CHARLESTON, W.Va. (AP) — Volunteer fire chief Buster Varner was giving a safety demonstration at a school when a real call came in: A logging truck had collided with a passenger train at a crossing in the remote mountains of West Virginia.
Varner's unit was the first to arrive at the scene, and what he saw was alarming: A truck whose cab was crushed with the driver still inside, its logs thrown like toothpicks. Two train passenger cars flipped on their sides.
"It was a hell of a mess. I could not believe when I pulled up there," Varner said after returning home late Saturday morning to a bed that he hadn't seen since 5 a.m. Friday.
The driver was killed in the collision, which happened Friday afternoon along U.S. Route 250 atop Cheat Mountain, about 160 miles east of Charleston.
The Durbin & Greenbrier Railroad's Cheat Mountain Salamander train carrying 63 sightseers and four crew members had embarked on a fall foliage trip during prime leaf-watching season in the heavily forested area.
At the same time, Varner, chief of the Bartow-Frank-Durbin Volunteer Fire Department, was talking to school children about fire prevention and showing them a rescue demonstration with extrication equipment and a "pretend" patient.
Varner said the emergency call came about 1:30 p.m. Friday, and in a small community where most people are on a first-name basis, "I knew whoever was driving the truck was a friend or someone I knew real well."
He was right. Varner identified the victim Saturday as Danny Lee Kimble Sr. of Frank. Varner said he knew the Kimble family well and spoke to Kimble's son Saturday morning. He did not release Kimble's age.
"I grew up in the same town. He's a local boy," Varner said. "I knew he was driving the truck. I knew there was no way he could live through that."
While having to talk to a grieving family that he knows well is one of the drawbacks of living in a small town, Varner said he was uplifted by the support of volunteers who pitched in to help feed rescue workers and others.
"It was touching, I tell you that," he said. "The community pulls together around here when it's needed."
Varner said once he got the initial call, he told his dispatchers to make sure that every available helicopter was put on standby, and to contact every fire department in two counties, along with heavy-equipment units.
Varner said the front end of the logging truck, normally about 8 feet long, was crushed to 2 feet. He said it took more than three hours to remove Kimble's body. He was pronounced dead at the scene.
Varner echoed comments made by Randolph County Sheriff Mark Brady a day earlier that it appeared the truck ran through crossing signals.
"I did not see any skid marks," Varner said, adding that passengers said they could see the truck driver, and that he was alert when the crash happened.
"I looked at the people around me in the car and said, 'He's going to hit us,'" passenger Greg Barringer was quoted by The Inter-Mountain of Elkins (http://bit.ly/160P5w8 ) as saying.
"We hoped if it would hit, that it would be the caboose, because it had no passengers in it. We saw and felt the truck hit the cars behind us and then we saw them tip over."
Twenty-three people were treated at the hospital for injuries, and another 42 were examined and found to be unharmed, said Davis Memorial Hospital spokeswoman Tracy Fath.
One of the train's passengers was in stable condition with unidentified injuries at the hospital Saturday, Fath said.
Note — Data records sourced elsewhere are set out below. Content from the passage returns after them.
(** * Weather Dashboard: forecast reduction, search orchestration,
      search history, demo data, tile addressing and the proxy endpoints.

    A shallow embedding of [script.js] (class [WeatherDashboard]) and of
    the route handlers of [server.js].

    Conventions of the embedding.
    - A JavaScript Number that carries a measurement (temperature,
      humidity, wind speed, a random draw) is modelled by its mathematical
      value, a rational [Q]; the trigonometric tile formulas live in [R].
      IEEE-754 rounding of intermediate results is not part of the model.
    - Unix seconds and time values (milliseconds) are integers [Z].
    - A [Date] object is its time value, or [None] for an Invalid Date.
    - A promise is modelled by its settled outcome; [await] of a rejected
      promise is a thrown exception ([Throw]).
    - The page is assumed to contain the containers the display functions
      look up; a panel of the model holds the value last rendered in it. *)

From Stdlib Require Import Ascii ZArith QArith Qround Qminmax Reals Lia Lqa Lra.
From stdpp Require Import base option list strings gmap sorting.

Local Open Scope Z_scope.

(** ** Numbers *)

Module JSMath.

(** [Math.round]: the closest integer, ties towards +Infinity. *)
Definition round (x : Q) : Z := Qfloor (x + (1 # 2))%Q.

(** [Math.floor]. *)
Definition floor (x : Q) : Z := Qfloor x.

End JSMath.

(** ** Dates *)

Module JSDate.

Definition msPerDay : Z := 86400000.

(** Largest magnitude of a valid time value (ECMAScript TimeClip). *)
Definition maxTimeValue : Z := 8640000000000000.

(** A Date object: [Some tv] with its time value, [None] when invalid. *)
Definition Date : Type := option Z.

(** [new Date(tv)] for a numeric argument. *)
Definition newDate (tv : Z) : Date :=
  if decide (Z.abs tv <= maxTimeValue) then Some tv else None.

(** [a > b] on Dates: numeric comparison of the time values, false as soon
    as one side is NaN. *)
Definition gt (a b : Date) : bool :=
  match a, b with
  | Some x, Some y => bool_decide (y < x)
  | _, _ => false
  end.

(** [a <= b] on Dates. *)
Definition le (a b : Date) : bool :=
  match a, b with
  | Some x, Some y => bool_decide (x <= y)
  | _, _ => false
  end.

(** What [toDateString] yields.  The string of a valid date spells the
    weekday, month, day of month and year of the local civil day; these
    determine the local day number and are determined by it, and the model
    keeps that number in place of the text. *)
Inductive DateString : Type :=
| InvalidDate
| CivilDay (day : Z).

#[global] Instance DateString_eq_dec : EqDecision DateString.
Proof. solve_decision. Defined.
(** * tiktok-to-trip: the extraction / synthesis / enrichment pipeline

    A shallow embedding of the Python backend ([backend/main.py],
    [backend/content_extractor.py], [backend/ai_pipeline.py],
    [backend/places_enrichment.py]) together with the properties stated
    for it.

    Conventions.
    - A Python [str] is a list of characters, [str := list ascii]; a
      character is read as the code point of the same number (0..255).
      On that range [str.isspace], [str.isdigit], [str.lower] and the
      regular-expression class [\d] are written out exactly.
    - Values decoded from JSON are the inductive type [json]; a Python
      [dict] is an association list in insertion order with unique keys.
    - Code that talks to the outside world (the completion service, the
      places directory, the metadata extractor) runs in the monad [M]: a
      state-and-exception monad over an external world [W] and the trace
      of the external calls made so far. *)

From Stdlib Require Import List Ascii String ZArith Bool Lia Arith.
From Stdlib Require Import Numbers.DecimalString.
Import ListNotations.

Set Implicit Arguments.
Unset Strict Implicit.
Set Warnings "-register-all".

(* ===================================================================== *)
(** * Python strings *)
(* ===================================================================== *)

Module PyStr.

Definition str := list ascii.

(** String literals are written as Stdlib strings and read as [str]. *)
Coercion list_ascii_of_string : string >-> list.

Definition ord (c : ascii) : nat := nat_of_ascii c.

Definition chr_eqb (a b : ascii) : bool := Ascii.eqb a b.

(** [str.isspace] on one character: U+0009..U+000D, U+001C..U+0020,
    U+0085 and U+00A0 are the white-space code points below 256. *)
Definition isspace (c : ascii) : bool :=
  let n := ord c in
  ((9 <=? n) && (n <=? 13)) || ((28 <=? n) && (n <=? 32))
  || (n =? 133) || (n =? 160).

(** The class [\d] of the [re] module on [str] patterns: decimal digits.
    Below 256 these are '0'..'9'. *)
Definition is_decimal (c : ascii) : bool :=
  let n := ord c in (48 <=? n) && (n <=? 57).

(** [str.isdigit] on one character: decimal digits and the superscript
    digits U+00B2, U+00B3, U+00B9. *)
Definition isdigit_char (c : ascii) : bool :=
  let n := ord c in
  is_decimal c || (n =? 178) || (n =? 179) || (n =? 185).

(** [str.lower] on one character: 'A'..'Z' and U+00C0..U+00DE except the
    multiplication sign U+00D7 move up by 32. *)
Definition lower_char (c : ascii) : ascii :=
  let n := ord c in
  if ((65 <=? n) && (n <=? 90))
     || ((192 <=? n) && (n <=? 222) && negb (n =? 215))
  then ascii_of_nat (n + 32) else c.

Definition lower (s : str) : str := map lower_char s.

(** [s.startswith(p)] *)
Fixpoint startswith (p s : str) : bool :=
  match p, s with
  | [], _ => true
  | _ :: _, [] => false
  | a :: p', b :: s' => chr_eqb a b && startswith p' s'
  end.

(** [p in s] *)
Fixpoint contains (p s : str) : bool :=
  startswith p s ||
  match s with
  | [] => false
  | _ :: s' => contains p s'
  end.

(** [s.split(sep)] for a one-character separator. *)
Fixpoint split (sep : ascii) (s : str) : list str :=
  match s with
  | [] => [[]]
  | c :: s' =>
      if chr_eqb c sep then [] :: split sep s'
      else match split sep s' with
           | l :: ls => (c :: l) :: ls
           | [] => [[c]]
           end
  end.

Fixpoint lstrip (s : str) : str :=
  match s with
  | [] => []
  | c :: s' => if isspace c then lstrip s' else s
  end.

Definition rstrip (s : str) : str := rev (lstrip (rev s)).

(** [s.strip()] *)
Definition strip (s : str) : str := rstrip (lstrip s).

(** [s.isdigit()] *)
Definition isdigit (s : str) : bool :=
  match s with
  | [] => false
  | _ => forallb isdigit_char s
  end.

(** [sep.join(ls)] *)
Fixpoint join (sep : str) (ls : list str) : str :=
  match ls with
  | [] => []
  | [l] => l
  | l :: ls' => l ++ sep ++ join sep ls'
  end.

(** Truth value of a string: [if line:] *)
Definition nonempty (s : str) : bool :=
  match s with [] => false | _ => true end.

Definition str_eqb (a b : str) : bool :=
  if list_eq_dec ascii_dec a b then true else false.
Four passengers were transferred to a Morgantown hospital, where a spokeswoman who answered the phone said she couldn't release patient information without first being provided their names.
Fath said those who weren't hurt received "comfort care" before leaving the hospital.
"In light of everything, it could have been so much worse," Fath said.
Route 250 was reopened by Saturday morning.
The railroad said in a message on its answering machine that the Cheat Mountain Salamander was idled Saturday due to the damage to the train and that it will issue refunds.
The Salamander takes tourists on 6.5-hour trips to areas reaching more than 4,000 feet in elevation during peak leaf season in October.